There are many people who feel the need to be in control of their situations at all times. As someone who struggles daily with OCD, anxiety, and eating disorders, this is definitely something I can relate to – but there is a difference between the situations you can control and the situations you can’t. Another person should never be on the list of things you try to control – it’s not only going to leave you disappointed, but it’s also highly unethical.

Let’s think about this for a minute: At its simplest, the entire idea of “the friendzone” relies on a sense of entitlement. Reality doesn’t work like that, though. You can’t (or shouldn’t) control someone else. You have no rights over another human being – only the privileges they choose to allow you. If dating/sex are not on that list of privileges, any attempts to sway their opinion are selfish and manipulative.

If a sense of control is that important to you, you should try focusing on the things about yourself that you can control – but if you struggle with any of the issues I mentioned earlier in this section, you’ll need to take extra care to focus on positive changes. I definitely understand that it can be difficult sometimes (and as always, if you need someone to talk to, I’m always here!)

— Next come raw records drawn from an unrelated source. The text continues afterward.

Definition ReplenishPools (ctx : Ctx) : M (State B O) unit :=
  poolDelta ← gets GetDoPoolDelta;
  s ← get;
  period ← lift (PoolRecoveryPeriod s);
  let poolRecoveryPeriod := i64 period in
  poolRegressionAmt ← lift (DecQuoInt64 poolDelta poolRecoveryPeriod);
  poolDelta ← lift (DecSub poolDelta poolRegressionAmt);
  SetDoPoolDelta ctx poolDelta.

(** ** abci.go *)
Definition EndBlocker (ctx : Ctx) : M (State B O) unit := ReplenishPools ctx.

(** ** keeper/swap.go *)
Definition ComputeInternalSwap s (offerCoin : DecCoin) (askDenom : string) : res DecCoin :=
  if String.eqb (DDenom offerCoin) askDenom then Ok offerCoin
  else
    match GetDoExchangeRate (st_oracle s) (DDenom offerCoin) with
    | Panic => Panic
    | Err _ => Err ErrNoEffectivePrice
    | Ok offerRate =>
      match GetDoExchangeRate (st_oracle s) askDenom with
      | Panic => Panic
      | Err _ => Err ErrNoEffectivePrice
      | Ok askRate =>
        prod ← DecMul (DAmount offerCoin) askRate;
        retAmount ← DecQuo prod offerRate;
        if retAmount <=? LegacyZeroDec then Err (SdkError "ErrInvalidCoins")
        else NewDecCoinFromDec askDenom retAmount
      end
    end.

Definition ApplySwapToPool (ctx : Ctx) (offerCoin : Coin) (askCoin : DecCoin) :
    M (State B O) unit :=
  let offerDo := String.eqb (Denom offerCoin) MicroDoDenom in
  let askDo := String.eqb (DDenom askCoin) MicroDoDenom in
  if negb offerDo && negb askDo then mret tt
  else
    s ← get;
    let doPoolDelta := GetDoPoolDelta s in
    doPoolDelta ←
      (if negb offerDo && askDo then
         dc ← lift (NewDecCoinFromCoin offerCoin);
         offerBaseCoin ← lift (ComputeInternalSwap s dc MicroDoDenom);
         lift (DecAdd doPoolDelta (DAmount offerBaseCoin))
       else mret doPoolDelta);
    doPoolDelta ←
      (if offerDo && negb askDo then
         askBaseCoin ← lift (ComputeInternalSwap s askCoin MicroDoDenom);
         lift (DecSub doPoolDelta (DAmount askBaseCoin))
       else mret doPoolDelta);
    SetDoPoolDelta ctx doPoolDelta.
(* ===== verification/OracleBallot.v ===== *)
(** * Oracle ballots (src/x/oracle/types/ballot.go, src/x/oracle/tally.go)

    A ballot is the list of votes on one denomination.  [WeightedMedian] is
    the loop of the code with its int64 arithmetic; [StandardDeviation] goes
    through a float64 square root, modelled on its mantissa and exponent;
    [Tally] credits the validators whose vote is in the reward band;
    [PickReferenceDo] chooses the reference denomination.  [sort.Sort] is not
    stable and map iteration has no order, so both are parameters here, with
    their documented guarantees as laws.  The theorems: the weighted median
    is a median, and does not depend on how ties were sorted; the reference
    does not depend on the order in which the map is visited; what [Tally]
    credits; when a ballot without a common voter stops the tally. *)
From stdpp Require Import base gmap sets list strings fin_maps sorting.
From Stdlib Require Import ZArith Lia.
From S2P Require Import Prelude Sdk SdkRef Core.
#[local] Open Scope Z_scope.

Record VoteForTally : Type := mkVote {
  v_Denom : string;
  v_ExchangeRate : Z;
  v_Voter : ValAddress;
  v_Power : Z;
}.
(** C25: rewarding the ballot winners never takes more out of the oracle's
    pool than it holds, in any denomination: once the shares are computed,
    the final transfer to the distribution module cannot fail, so the end of
    the block does not panic there. *)
Theorem rewards_within_pool distrName votePeriod window T claims s ratio pr out s1 :
  0 <= votePeriod <= window -> 0 < window ->
  Forall (fun w => 0 <= c_Weight w.2) (map_to_list claims) ->
  0 < weights (map_to_list claims) < 2 ^ 63 -> Z.of_nat (size claims) < Precision ->
  HasModuleAccount ModuleName = true -> HasModuleAccount distrName = true ->
  DecQuoInt64 (LegacyNewDec votePeriod) window = Ok ratio ->
  foldRes (add_reward s ratio) [] (reward_denoms T) = Ok pr ->
  reward_winners pr (weights (map_to_list claims)) (map_range claims) [] s = (Ok out, s1) ->
  (forall d, AmountOf out d <= GetRewardPool s d) /\
  exists s', RewardBallotWinners distrName votePeriod window T claims s = (Ok tt, s').
Proof.
  intros Hvp Hwin Hpos Hsum Hsize Hm1 Hm2 Hratio Hpr Hrun.
  set (W := weights (map_to_list claims)) in *.
  assert (weights (map_range claims) = W) as HW by (unfold weights, W; by rewrite map_range_perm).
  assert (length (map_range claims) = size claims) as Hlen
    by (rewrite map_range_perm; apply length_map_to_list).
  assert (Forall (fun w => 0 <= c_Weight w.2) (map_range claims)) as Hpos' by by rewrite map_range_perm.
  assert (0 < Precision) by reflexivity.
  assert (0 <= ratio <= Precision) as Hr.
  { rewrite DecQuoInt64_nz in Hratio by lia. injection Hratio as <-. unfold LegacyNewDec. split.
    - apply Z.quot_pos; nia.
    - rewrite Z.quot_div_nonneg by nia. apply Z.div_le_upper_bound; nia. }
  destruct (add_reward_bound s ratio (reward_denoms T) [] pr Hr (reward_denoms_nodup T)
    DecCoinsIsValid_nil) as [Hprv Hprb]; try done.
  { intros d _. apply DecAmountOf_nil. }
  { intros d. rewrite DecAmountOf_nil. apply Z.mul_nonneg_nonneg; [apply GetBalance_nonneg|lia]. }
  { intros d. by rewrite DecAmountOf_nil. }
  assert (st_bank s1 = st_bank s /\ CoinsIsValid out = true /\
    forall d, AmountOf out d <= GetRewardPool s d) as (Hbank & Hvalid & Hle).
  { split_and!; [eapply (reward_winners_bound pr W ""); eauto; [lia|apply Hprb|apply CoinsIsValid_nil]..|].
    intros d. destruct (reward_winners_bound pr W d _ _ _ _ _ ltac:(lia) Hprv (proj1 (Hprb d)) Hpos'
      CoinsIsValid_nil Hrun) as (_ & _ & Hb).
    rewrite HW, Hlen, AmountOf_nil in Hb. specialize (Hprb d).
    assert (2 * AmountOf out d * Precision <= 2 * DecAmountOf pr d + Z.of_nat (size claims)) as Hq.
    { apply (Z.mul_le_mono_pos_r _ _ (Precision * W)); [nia|]. lia. }
    clear -Hq Hprb Hsize. nia. }
  split; [exact Hle|].
  unfold RewardBallotWinners.
  assert (foldl (fun sum w => i64 (sum + c_Weight w.2)) 0 (map_range claims) = W) as ->.
  { rewrite <- HW. apply (sum_weights_fit _ 0); [done|lia|]. rewrite HW. lia. }
  rewrite (proj2 (Z.eqb_neq W 0)) by lia.
  erewrite (M_bind_run (lift _)) by (unfold lift; by rewrite Hratio).
  erewrite (M_bind_run get) by done.
  erewrite (M_bind_run (lift _)) by (unfold lift; by rewrite Hpr).
  rewrite (M_bind_run _ _ _ _ _ Hrun). erewrite (M_bind_run get) by done.
  pose proof (SendMM_ok ModuleName distrName out (st_bank s1) Hm1 Hm2 Hvalid) as Hok.
  rewrite Hbank in Hok |- *. specialize (Hok Hle).
  destruct (SendCoinsFromModuleToModule _ _ _ _) as [b| |]; try done. by eexists.
Qed.
End rewards.
Inductive reach : nat -> State B K D O -> State B K D O -> Prop :=
| reach_refl s : reach 0 s s
| reach_end_block n ctx s s1 s2 : reach n s s1 ->
    EndBlocker ctx s1 = (Ok tt, s2) -> reach (n + ends_epoch ctx) s s2
| reach_taxes n delta s s1 : reach n s s1 ->
    reach n s (deliver (RecordEpochTaxProceeds delta) s1)
| reach_proposal n content s s1 : reach n s s1 ->
    reach n s (deliver (NewProposalHandler content) s1)
| reach_others n s s1 s2 : reach n s s1 ->
    (st_params s2, st_taxrate s2, st_weight s2) = (st_params s1, st_taxrate s1, st_weight s1) ->
    reach n s s2.

(** The part of the state the policy owns. *)
Definition policy_part s : Params * option Z * option Z :=
  (st_params s, st_taxrate s, st_weight s).

Lemma RecordEpochTaxProceeds_frame delta s u s' :
  RecordEpochTaxProceeds delta s = (Ok u, s') -> policy_part s' = policy_part s.
Proof.
  unfold RecordEpochTaxProceeds. intros E. destruct (CoinsIsZero _); [by m_inv E|].
  m_bind E as p Ep. m_inv Ep. m_lift E as p2 Ep. unfold SetEpochTaxProceeds in E. by m_inv E.
Qed.

Lemma NewProposalHandler_frame c s u s' :
  NewProposalHandler c s = (Ok u, s') -> policy_part s' = policy_part s.
Proof.
  destruct c; simpl; intros E; [| |by m_inv E].
  - eapply forM_frame; [|exact E]. clear. intros x s u s' E.
    unfold AddBurnTaxExemptionAddress in E. m_bind E as a Ea. apply must_ok in Ea as [_ ->].
    by m_inv E.
  - eapply forM_frame; [|exact E]. clear. intros x s u s' E.
    unfold RemoveBurnTaxExemptionAddress in E. m_bind E as a Ea. apply must_ok in Ea as [_ ->].
    by m_inv E.
Qed.

Definition rate_step (pc : PolicyConstraints) (n : nat) (r r' : Z) : Prop :=
  in_bounds pc r' /\ Z.abs (r' - r) <= Z.of_nat n * ChangeRateMax pc.

Lemma EndBlocker_rates ctx s u s' tp rp : EndBlocker ctx s = (Ok u, s') ->
  p_TaxPolicy (st_params s) = Some tp -> p_RewardPolicy (st_params s) = Some rp ->
  policy_ok tp -> policy_ok rp -> in_bounds tp (GetTaxRate s) -> in_bounds rp (GetRewardWeight s) ->
  st_params s' = st_params s /\
  rate_step tp (ends_epoch ctx) (GetTaxRate s) (GetTaxRate s') /\
  rate_step rp (ends_epoch ctx) (GetRewardWeight s) (GetRewardWeight s').
Proof.
  intros E Htp Hrp Hpt Hpr Ht Hr.
  apply EndBlocker_ok in E as (s1 & last & (b & -> & _) & Hl & E).
  unfold ends_epoch, rate_step. rewrite Hl. 
  destruct last; [|by subst; split_and!; try done; rewrite Z.sub_diag; simpl; lia].
  destruct E as (s2 & s3 & wl & Ei & Hs3 & _ & ->).
  apply UpdateIndicators_ok in Ei as (tsl & rw & tr & sg & _ & _ & _ & _ & ->).
  destruct Hpt as [Hpt1 Hpt2], Hpr as [Hpr1 Hpr2].
  destruct Hs3 as [->|(tp' & rp' & tn & wn & t & w & caps & Htp' & Ect & Hrp' & Ecw & ->)].
  { split_and!; try done; rewrite Z.sub_diag; simpl; lia. }
  simpl in Htp', Hrp'. simplify_eq. split; [done|].
  apply Clamp_ok in Ect as (Hb1 & Hd1 & _); [|done]. apply Clamp_ok in Ecw as (Hb2 & Hd2 & _); [|done].
  specialize (Hd1 Ht). specialize (Hd2 Hr). split; (split; [done|]).
  - by rewrite Z.mul_1_l.
  - by rewrite Z.mul_1_l.
Qed.

Lemma policy_frame s1 s2 : policy_part s2 = policy_part s1 -> st_params s2 = st_params s1 /\
  GetTaxRate s2 = GetTaxRate s1 /\ GetRewardWeight s2 = GetRewardWeight s1.
Proof. intros Hs. unfold policy_part, GetTaxRate, GetRewardWeight in *. by injection Hs as -> -> ->. Qed.

(** Over any run without a change of the parameters the rates stay within
    their policies. *)
Lemma reach_bounds n s s' tp rp : reach n s s' ->
  p_TaxPolicy (st_params s) = Some tp -> p_RewardPolicy (st_params s) = Some rp ->
  policy_ok tp -> policy_ok rp -> in_bounds tp (GetTaxRate s) -> in_bounds rp (GetRewardWeight s) ->
  st_params s' = st_params s /\ in_bounds tp (GetTaxRate s') /\ in_bounds rp (GetRewardWeight s').
Proof.
  intros Hreach Htp Hrp Hpt Hpr Ht Hr.
  induction Hreach as [s|n ctx s s1 s2 Hs IH E|n delta s s1 Hs IH|n c s s1 Hs IH|n s s1 s2 Hs IH E];
    [done|destruct (IH Htp Hrp Ht Hr) as (Hp & Hb1 & Hb2)..].
  - rewrite <- Hp in Htp, Hrp.
    destruct (EndBlocker_rates _ _ _ _ _ _ E Htp Hrp Hpt Hpr Hb1 Hb2) as (Hp2 & [? ?] & [? ?]).
    split_and!; try done. congruence.
  - apply deliver_ind; [done|]. intros u s2 E%RecordEpochTaxProceeds_frame.
    by apply policy_frame in E as (-> & -> & ->).
  - apply deliver_ind; [done|]. intros u s2 E%NewProposalHandler_frame.
    by apply policy_frame in E as (-> & -> & ->).
  - by apply policy_frame in E as (-> & -> & ->).
Qed.

(** C27: between two changes of the parameters the tax rate and the reward
    weight never leave the interval of their policy, whatever blocks, taxes,
    proposals and actions of other modules happen, and they move by at most
    one [ChangeRateMax] per epoch that ended. *)
Theorem rates_follow_policy n s s' tp rp : reach n s s' ->
  p_TaxPolicy (st_params s) = Some tp -> p_RewardPolicy (st_params s) = Some rp ->
  policy_ok tp -> policy_ok rp -> in_bounds tp (GetTaxRate s) -> in_bounds rp (GetRewardWeight s) ->
  st_params s' = st_params s /\
  in_bounds tp (GetTaxRate s') /\ in_bounds rp (GetRewardWeight s') /\
  Z.abs (GetTaxRate s' - GetTaxRate s) <= Z.of_nat n * ChangeRateMax tp /\
  Z.abs (GetRewardWeight s' - GetRewardWeight s) <= Z.of_nat n * ChangeRateMax rp.
Proof.
  intros Hreach Htp Hrp Hpt Hpr Ht Hr.
  destruct (reach_bounds n s s' tp rp) as (Hp & Hb1 & Hb2); try done. split_and!; try done;
    clear Hp Hb1 Hb2;
    (induction Hreach as [s|n ctx s s1 s2 Hs IH E|n delta s s1 Hs IH|n c s s1 Hs IH|n s s1 s2 Hs IH E];
     [lia|specialize (IH Htp Hrp Ht Hr)..]);
    try (apply deliver_ind; [done|]; intros u s2 E);
    try (first [apply RecordEpochTaxProceeds_frame in E|apply NewProposalHandler_frame in E|idtac];
         by apply policy_frame in E as (_ & ? & ?); congruence);
    destruct (reach_bounds n s s1 tp rp) as (Hp & Hb1 & Hb2); try done; rewrite <- Hp in Htp, Hrp;
    destruct (EndBlocker_rates _ _ _ _ _ _ E Htp Hrp Hpt Hpr Hb1 Hb2) as (_ & [_ ?] & [_ ?]); lia.
Qed.

(** ** The moving windows *)

(** The [w] epochs that end with [cur]. *)
Fixpoint window (cur : Z) (w : nat) : list Z :=
  match w with Datatypes.O => [] | S w => cur :: window (cur - 1) w end.

Lemma indicator_loop_run (f : Z -> res Z) (v : Z -> Z) (bound lim : Z) n : forall sum,
  (forall i, 0 <= i < Z.of_nat n -> f i = Ok (v i) /\ Z.abs (v i) <= lim) ->
  Z.abs sum + Z.of_nat n * lim <= 2 ^ 300 ->
  let w := Z.to_nat (Z.of_nat n - 1 - Z.max bound (-1)) in
  indicator_loop f bound n sum =
    Ok (sum + Zsum (map v (window (Z.of_nat n - 1) w)), Z.of_nat n - 1 - Z.of_nat w).
Proof.
  induction n as [|m IH]; intros sum Hf Hs w.
  - assert (w = Datatypes.O) as -> by (subst w; lia). simpl. do 2 f_equal. lia.
  - cbn [indicator_loop]. destruct (Z.ltb_spec bound (Z.of_nat m)).
    + destruct (Hf (Z.of_nat m)) as [-> Hv]; [lia|]. cbn [mbind res_bind].
      rewrite DecAdd_ok by (unfold dec_safe; nia). cbn [mbind res_bind].
      rewrite IH by (try intros; first [apply Hf; lia|nia]).
      assert (w = S (Z.to_nat (Z.of_nat m - 1 - Z.max bound (-1)))) as -> by (subst w; lia).
      cbn [window map Zsum foldr]. replace (Z.of_nat (S m) - 1) with (Z.of_nat m) by lia.
      unfold Zsum. cbn [foldr]. f_equal. f_equal; lia.
    + assert (w = Datatypes.O) as -> by (subst w; lia). simpl. do 2 f_equal; lia.
Qed.

Definition window_size (ctx : Ctx) (epochs : Z) : nat := Z.to_nat (Z.min epochs (GetEpoch ctx + 1)).

Lemma GetEpoch_bound ctx : 0 <= BlockHeight ctx < 2 ^ 63 -> 0 <= GetEpoch ctx < 2 ^ 63 - 1.
Proof.
  unfold GetEpoch. intros Hh. rewrite Z.quot_div_nonneg by first [lia|reflexivity].
  pose proof (Z.div_pos (BlockHeight ctx) BlocksPerWeek ltac:(lia) ltac:(reflexivity)).
  split; [done|]. apply Z.div_lt_upper_bound; [reflexivity|].
  assert (2 <= BlocksPerWeek) by (vm_compute; discriminate). nia.
Qed.

Lemma run_window_ok ctx epochs (f : Z -> res Z) (v : Z -> Z) :
  0 <= BlockHeight ctx < 2 ^ 63 -> 0 <= epochs < 2 ^ 63 ->
  (forall i, 0 <= i <= GetEpoch ctx -> f i = Ok (v i) /\ Z.abs (v i) <= 2 ^ 200) ->
  run_window (GetEpoch ctx) epochs f =
    Ok (Zsum (map v (window (GetEpoch ctx) (window_size ctx epochs))),
        GetEpoch ctx - Z.of_nat (window_size ctx epochs)).
Proof.
  intros Hh He Hf. pose proof (GetEpoch_bound ctx Hh) as Hc. unfold run_window, window_size.
  rewrite (proj2 (Z.ltb_ge _ _)) by lia.
  rewrite (indicator_loop_run f v _ (2 ^ 200)) by
    (try intros; first [apply Hf; lia|unfold LegacyZeroDec; rewrite Z2Nat.id; lia]).
  assert (i64 (GetEpoch ctx - epochs) = GetEpoch ctx - epochs) as ->
    by (unfold i64; rewrite Z.mod_small; lia).
  rewrite Z2Nat.id by lia. replace (GetEpoch ctx + 1 - 1) with (GetEpoch ctx) by lia.
  replace (GetEpoch ctx - Z.max (GetEpoch ctx - epochs) (-1))
    with (Z.min epochs (GetEpoch ctx + 1)) by lia. done.
Qed.

(** C28: the moving windows of the policy: over a window of [epochs] weeks,
    [sumIndicator] is the sum of the indicator over the last [epochs] epochs,
    or over all of them while fewer have passed, and
    [rollingAverageIndicator] is that sum divided by the number of epochs it
    has, truncated; neither panics. *)
Theorem window_is_mean ctx epochs (f : Z -> res Z) (v : Z -> Z) :
  0 <= BlockHeight ctx < 2 ^ 63 -> 0 <= epochs < 2 ^ 63 ->
  (forall i, 0 <= i <= GetEpoch ctx -> f i = Ok (v i) /\ Z.abs (v i) <= 2 ^ 200) ->
  let n := window_size ctx epochs in
  let total := Zsum (map v (window (GetEpoch ctx) n)) in
  Z.of_nat n = Z.min epochs (GetEpoch ctx + 1) /\
  sumIndicator ctx epochs f = Ok total /\
  rollingAverageIndicator ctx epochs f =
    Ok (if (n =? 0)%nat then 0 else Z.quot total (Z.of_nat n)).
Proof.
  intros Hh He Hf n total. pose proof (GetEpoch_bound ctx Hh).
  split; [subst n; unfold window_size; lia|].
  unfold sumIndicator, rollingAverageIndicator.
  rewrite (run_window_ok ctx epochs f v) by done. cbn [mbind res_bind].
  split; [done|]. fold n. fold total.
  replace (GetEpoch ctx - (GetEpoch ctx - Z.of_nat n)) with (Z.of_nat n) by lia.
  destruct (Nat.eqb_spec n 0) as [Hn|Hn].
  - rewrite Hn. simpl. subst total. by rewrite Hn.
  - rewrite (proj2 (Z.eqb_neq _ _)) by lia. by rewrite DecQuoInt64_nz by lia.
Qed.
End lemmas.

(** ** The bank side *)
Section bank_side.
Context {B K D O : Type} `{BankOps B} `{StakingOps K} `{FeePoolOps D} `{TreasuryKeepers O}.
Context `{MathOps} `{CoinOps} `{DecCoinsOps} `{CoinSortOps} `{AddrCodec}.
Context `{!MathLaws} `{!CoinLaws} `{!BankLaws B} `{!CoinSortLaws} `{!DecCoinsLaws} `{!FeePoolLaws D}.
Implicit Types s : State B K D O.

Lemma burnt_amounts s s' : burnt s s' ->
  let burn := ModuleAddress (B := B) BurnModuleName in
  (forall d, GetBalance (st_bank s') burn d = 0) /\
  (forall a d, a <> burn -> GetBalance (st_bank s') a d = GetBalance (st_bank s) a d) /\
  (forall d, GetSupply (st_bank s') d
     = GetSupply (st_bank s) d - GetBalance (st_bank s) burn d).
Proof.
  intros (b & -> & [Hb|[Hz ->]]) burn; simpl.
  - apply Burn_inv in Hb as [[Hbal Hsup] _]. fold burn in Hbal, Hsup.
    split_and!; intros; rewrite ?Hbal, ?Hsup, GetAllBalances_amount; unfold at_addr.
    + rewrite String.eqb_refl. lia.
    + rewrite (proj2 (String.eqb_neq _ _)) by done. lia.
    + lia.
  - assert (forall d, GetBalance (st_bank s) burn d = 0) as Hzero.
    { intros d. rewrite <- GetAllBalances_amount. by apply CoinsIsZero_amount. }
    split_and!; intros; rewrite ?Hzero; [done|done|lia].
Qed.

Lemma epoch_ended_bank ctx s s' : epoch_ended ctx s s' -> st_bank s' = st_bank s.
Proof.
  intros (s1 & s2 & wl & Ei & Hs2 & _ & ->).
  apply UpdateIndicators_ok in Ei as (? & ? & ? & ? & _ & _ & _ & _ & ->).
  destruct Hs2 as [->|(? & ? & ? & ? & ? & ? & ? & _ & _ & _ & _ & ->)]; done.
Qed.

(** every end of block empties the burn account: its balances become
    zero, the supply falls by exactly what it held and no other balance
    changes. *)
Theorem burn_account_emptied ctx s u s' : EndBlocker ctx s = (Ok u, s') ->
  let burn := ModuleAddress (B := B) BurnModuleName in
  (forall d, GetBalance (st_bank s') burn d = 0) /\
  (forall a d, a <> burn -> GetBalance (st_bank s') a d = GetBalance (st_bank s) a d) /\
  (forall d, GetSupply (st_bank s') d
     = GetSupply (st_bank s) d - GetBalance (st_bank s) burn d).
Proof.
  intros E. apply EndBlocker_ok in E as (s1 & last & Hb & _ & E).
  apply burnt_amounts in Hb. destruct last; [|by subst].
  apply epoch_ended_bank in E. by rewrite E.
Qed.

(** A recorded issuance answers the supply of [udo], although the list has a
    coin of it twice when the whitelist names it. *)
Lemma recorded_supply s wl :
  AmountOf (CoinsSort (supply_coin s MicroDoDenom :: map (supply_coin s) wl)) MicroDoDenom
  = GetSupply (st_bank s) MicroDoDenom.
Proof.
  change MicroDoDenom with (Denom (supply_coin s MicroDoDenom)) at 2.
  rewrite AmountOf_sort; [done|by left|].
  intros c [->|Hc]%elem_of_cons Hd; [done|].
  apply list_elem_of_fmap in Hc as (d & -> & _). simpl in Hd. by subst.
Qed.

Here’s another journal plug, though: Writing things down gives you a greater likelihood of achieving the success you want – which is all the more reason to make sure things stay positive. Any negativity in your journal will have the power to stick in your mind longer, specifically because you wrote it down. While you shouldn’t fully deny this negativity, you’ll need to try and find a way to frame it more positively. I promise you, you’re worth it.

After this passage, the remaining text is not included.